Here’s an aerial shot of our shops and facilities.
Here’s a view of what we call our beam line or drill line. This is a 3-axis drill line that is CNC controlled rapidly increases our drilling abilities. This is not a piece from Deer Creek.
This is our plate line where we can drill holes and burn plate shapes. It uses a plasma torch head and also uses drill inserts for hole drilling. The plate rests on wooden slats surrounded by water which removes the smoke and fumes from burning from the air. Again not Deer Creek.
This is one of our shot blasting machines we use to clean or final prep the steel, depending on the final finish called for.
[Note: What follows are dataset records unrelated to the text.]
(** The body of the loop over the groups of a resource. *)
Definition consumeGroup (pid : Z) (containerId serviceName swTraceId clusterID : string)
    (resource : AMap) (groups : gmap TraceID (list Span)) (traceId : TraceID)
    (b : backSamplingProcessor) : list Traces * backSamplingProcessor :=
  match groups !! traceId, bsp_adaptive b with
  | Some spans, Some a =>
      let b := count_spans (add_received (len_spans spans)) b in
      let '(result, ad) := Adaptive_Sample traceId swTraceId serviceName spans (ap_adaptiveSampler a) in
      let b := set_adaptiveParts
                 (Some {| ap_memoryCheck := ap_memoryCheck a; ap_adaptiveSampler := ad;
                          ap_singleSampler := ap_singleSampler a;
                          ap_otelTraceSampler := ap_otelTraceSampler a |}) b in
      if IsDrop result then ([], count_spans (add_drop (len_spans spans)) b)
      else
        let reportType := GetReportType result in
        let b := foldS (λ span b, buildSpanTrace pid containerId serviceName span reportType
                                    (GetSampleValue ad) clusterID b) spans b in
        if IsSingleStore result then
          ([BuildTraces resource spans], count_spans (add_single (len_spans spans)) b)
        else
          match bsp_adaptive b with
          | None => ([], b)
          | Some a =>
              ([], count_spans (add_adaptive (len_spans spans))
                     (set_adaptiveParts
                        (Some {| ap_memoryCheck := ap_memoryCheck a;
                                 ap_adaptiveSampler := ap_adaptiveSampler a;
                                 ap_singleSampler := ap_singleSampler a;
                                 ap_otelTraceSampler :=
                                   CacheOtelTrace traceId (NewOtelTrace resource spans)
                                     (ap_otelTraceSampler a) |}) b))
          end
  | _, _ => ([], b)
  end.

(** The order of the range over the groups of a resource. *)
Variable gorder : gmap TraceID (list Span) → list TraceID.

Definition consumeResource (rs : ResourceSpans) (b : backSamplingProcessor)
    : list Traces * backSamplingProcessor :=
  let resource := ResourceSpans_Resource rs in
  let '(pid, serviceName, containerId) := getAppInfo resource in
  if bool_decide (serviceName = "") then ([], b)
  else
    let groups := groupSpansByTraceId rs in
    foldOut (consumeGroup pid containerId serviceName (getSkywalkingTraceId resource)
               (getClusterID resource) resource groups) (gorder groups) b.

Definition consumeScope (pid : Z) (containerId serviceName clusterID : string) (ss : ScopeSpans)
    (b : backSamplingProcessor) : backSamplingProcessor :=
  foldS (λ span b, buildSpanTrace pid containerId serviceName span 0 0 clusterID b)
    (ScopeSpans_Spans ss) (count_spans (add_received (len_spans (ScopeSpans_Spans ss))) b).

Definition consumePlain (rs : ResourceSpans) (b : backSamplingProcessor) : backSamplingProcessor :=
  let resource := ResourceSpans_Resource rs in
  let '(pid, serviceName, containerId) := getAppInfo resource in
  if bool_decide (serviceName = "") then b
  else foldS (consumeScope pid containerId serviceName (getClusterID resource))
         (ResourceSpans_ScopeSpans rs) b.

(** [ConsumeTraces]: the messages given to [nextConsumer]. *)
Definition bsp_ConsumeTraces (td : Traces) (b : backSamplingProcessor)
    : list Traces * backSamplingProcessor :=
  match bsp_adaptive b with
  | Some _ => foldOut consumeResource td b
  | None => ([td], foldS consumePlain td b)
  end.

(** ** The ticks *)

Definition slowThresholdOnTick (now : Z) (resp : option (list SlowThresholdData))
    (b : backSamplingProcessor) : backSamplingProcessor :=
  match resp with
  | None => b
  | Some datas => set_sampleCache (UpdateSlowThreshold now datas (bsp_sampleCache b)) b
  end.

(** [resp] is the receiver's answer to the query that carries the pending ids;
    [None] as result is the panic of a slice bound. *)
Definition samplingOnTick (resp : option ProfileResult) (b : backSamplingProcessor)
    : option backSamplingProcessor :=
  let '(slowIds, errorIds, normalIds) := GetSampledTraceIds (bsp_sampleCache b) in
  match resp with
  | Some r =>
      match UpdateSampledTraceIds r (len slowIds) (len errorIds) (len normalIds) (bsp_sampleCache b) with
      | None => None
      | Some c =>
          let adaptive :=
            (λ a, {| ap_memoryCheck := ap_memoryCheck a; ap_adaptiveSampler := ap_adaptiveSampler a;
                     ap_singleSampler := ap_singleSampler a;
                     ap_otelTraceSampler :=
                       foldS SetSampledTraceId
                         (pr_SlowTraceIds r ++ pr_ErrorTraceIds r ++ pr_NormalTraceIds r)
                         (ap_otelTraceSampler a) |}) <$> bsp_adaptive b in
          Some (set_sampling (pr_QueryTime r) (bsp_tailbaseCache b) c adaptive (bsp_reads b) b)
      end
  | None =>
      (λ c, set_sampleCache c b) <$>
        UpdateUnSentCount (len slowIds) (len errorIds) (len normalIds) (bsp_sampleCache b)
  end.

Definition sendTraceOnTick (b : backSamplingProcessor)
    : option (string * list TraceGroup) * backSamplingProcessor :=
  let '(out, api) := SendTraces (bsp_sampleApi b) in
  (out, set_queues api (bsp_notifyApi b) (bsp_profileApi b) b).

(** Storing what the tail picked: [profile] when its profile is wanted as well. *)
Definition storeTail (now : Z) (profile : bool) (trace : TraceLabels) (b : backSamplingProcessor)
    : backSamplingProcessor :=
  let b := storeTrace trace b in
  let b := if profile then storeSlowProfile trace b else b in
  set_sampleCache (UpdateNoramlTime now trace (bsp_sampleCache b)) b.

(** The orders of the ranges of [cleanCacheOnTick]: the sampled ids of the three
    samplers, the cached traces. *)
Record clean_orders := {
  co_errors : list string;
  co_slows : list string;
  co_normals : list string;
  co_traces : list string;
}.
Lemma map_groups_all groups ids s k :
  k ∈ ids → is_Some (groups !! k) → is_Some ((foldS (map_group groups) ids s).1.1 !! k).
Proof.
  revert s. induction ids as [|id ids IH]; intros s; [by intros ?%not_elem_of_nil|].
  cbn [foldS]. rewrite elem_of_cons. intros [->|Hin] Hk; [|by apply IH].
  apply foldS_mono; [intros; by apply map_group_mono|by apply map_group_here].
Qed.

Lemma groupSpans_keys rs span :
  span ∈ spansOf rs → is_Some (red_groupSpansByTraceId rs !! Span_TraceID span).
Proof.
  unfold red_groupSpansByTraceId, spansOf.
  assert (∀ spans (m : gmap TraceID (list Span)),
    let m' := foldS (λ span m, let key := Span_TraceID span in
                      <[key := default [] (m !! key) ++ [span]]> m) spans m in
    (∀ k, is_Some (m !! k) → is_Some (m' !! k)) ∧
    (∀ sp, sp ∈ spans → is_Some (m' !! Span_TraceID sp))) as Hin.
  { induction spans as [|sp spans IH]; intros m; simpl.
    - split; [done|]. by intros sp ?%not_elem_of_nil.
    - destruct (IH (<[Span_TraceID sp := default [] (m !! Span_TraceID sp) ++ [sp]]> m)) as [I1 I2].
      split.
      + intros k Hk. apply I1. destruct (decide (k = Span_TraceID sp)) as [->|].
        * rewrite lookup_insert_eq. by eexists.
        * by rewrite lookup_insert_ne.
      + intros sp'. rewrite elem_of_cons. intros [->|Hs]; [|by apply I2].
        apply I1. rewrite lookup_insert_eq. by eexists. }
  assert (∀ l (m : gmap TraceID (list Span)),
    let m' := foldS (λ ss m, foldS (λ span m, let key := Span_TraceID span in
                      <[key := default [] (m !! key) ++ [span]]> m) (ScopeSpans_Spans ss) m) l m in
    (∀ k, is_Some (m !! k) → is_Some (m' !! k)) ∧
    (∀ sp, sp ∈ mjoin (ScopeSpans_Spans <$> l) → is_Some (m' !! Span_TraceID sp))) as Hout.
  { induction l as [|ss l IH]; intros m; cbn [foldS].
    - split; [done|]. by intros sp ?%not_elem_of_nil.
    - destruct (Hin (ScopeSpans_Spans ss) m) as [J1 J2].
      destruct (IH (foldS (λ span m, let key := Span_TraceID span in
                      <[key := default [] (m !! key) ++ [span]]> m) (ScopeSpans_Spans ss) m)) as [I1 I2].
      split; [intros k Hk; by apply I1, J1|]. intros sp. rewrite mjoin_fmap_cons, elem_of_app.
      intros [Hs|Hs]; [by apply I1, J2|by apply I2]. }
  apply Hout.
Qed.

Lemma map_resources_mapped td s span rs :
  rs ∈ td → span ∈ spansOf rs → mapped (foldS (map_resource gorder) td s).1.1 span.
Proof.
  revert s. induction td as [|rs' td IH]; intros s; [by intros ?%not_elem_of_nil|].
  cbn [foldS]. rewrite elem_of_cons. intros [->|Hin] Hspan; [|by apply IH].
  unfold mapped. apply foldS_mono.
  - intros rs s'. unfold map_resource. apply foldS_mono. intros. by apply map_group_mono.
  - unfold map_resource. apply groupSpans_keys in Hspan. apply map_groups_all; [|done].
    by eapply range_order_elem.
Qed.

(** Without a cycle no recursion is endless. *)
Lemma rematch_total m cached l :
  map_Forall (λ _ e, acyclic e) m → is_Some (rematch m cached l).
Proof.
  intros Ha. induction l as [|u l [[out rest] E]]; [by eexists|]. cbn [rematch]. rewrite E.
  case_decide; [|by eexists]. destruct (m !! Span_TraceID (rsp_Span u)) as [mapping|] eqn:Em; [|by eexists].
  destruct (Ha _ _ Em (Span_ParentSpanID (rsp_Span u))) as [url ->]. case_bool_decide; by eexists.
Qed.

Lemma match_spans_total m t pid svc cid spans :
  map_Forall (λ _ e, acyclic e) m → is_Some (match_spans m t pid svc cid spans).
Proof.
  intros Ha. induction spans as [|sp spans [[o u] E]]; [by eexists|]. cbn [match_spans]. rewrite E.
  assert (is_Some (match_span m t pid svc cid sp)) as [[o1 u1] ->]; [|by eexists]. unfold match_span.
  destruct (m !! Span_TraceID sp) as [mapping|] eqn:Em; [|destruct (Span_Kind sp); by eexists].
  destruct (Ha _ _ Em (Span_ParentSpanID sp)) as [url ->].
  destruct (Span_Kind sp), (SpanID_IsEmpty (Span_ParentSpanID sp)), (bool_decide (url = "")); by eexists.
Qed.

Lemma match_resources_total m t td : map_Forall (λ _ e, acyclic e) m → is_Some (match_resources m t td).
Proof.
  intros Ha. induction td as [|rs td [[o u] E]]; [by eexists|]. cbn [match_resources]. rewrite E.
  destruct (GetResourceAttribute rs) as [[pid svc] cid]. destruct (_ || _); [by eexists|].
  destruct (match_spans_total m t pid svc cid (spansOf rs) Ha) as [[o1 u1] ->]. by eexists.
Qed.

(** Four groups, the first and the third of which belong together. *)
Lemma perm_four {A} (a b c d : list A) : (a ++ c) ++ (b ++ d) ≡ₚ (a ++ b) ++ (c ++ d).
Proof. rewrite <- !app_assoc. apply Permutation_app_head. rewrite !app_assoc. apply Permutation_app_tail, Permutation_app_comm. Qed.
Again probably not Deer Creek.
Here is one of the Deer Creek bridge’s top chord members being readied to be cut to length.
Again same shop, we are laying the pieces down for one of Deer Creeks field sections, and arranging them to form the planned “unloaded” camber in preparation for tack and then production welding.
Next shop over, were have got all of the members arranged and are fitting and welding them in place.
Back to the first shop, same thing for the opposing segment.
Now this is not Deer Creek, but it is a weathering steel truss, bound for Georgia, but it shows you the are area where we sand blast the weathering steel before shipping to ensure a uniform appearance.
This is a view of our paint shop. We painted Deer Creek’s railing and bridge end sections and members here.
Trucks are loaded in the shops they were fabricated in but many times they end up in one of our trucking areas where we store loads awaiting delivery.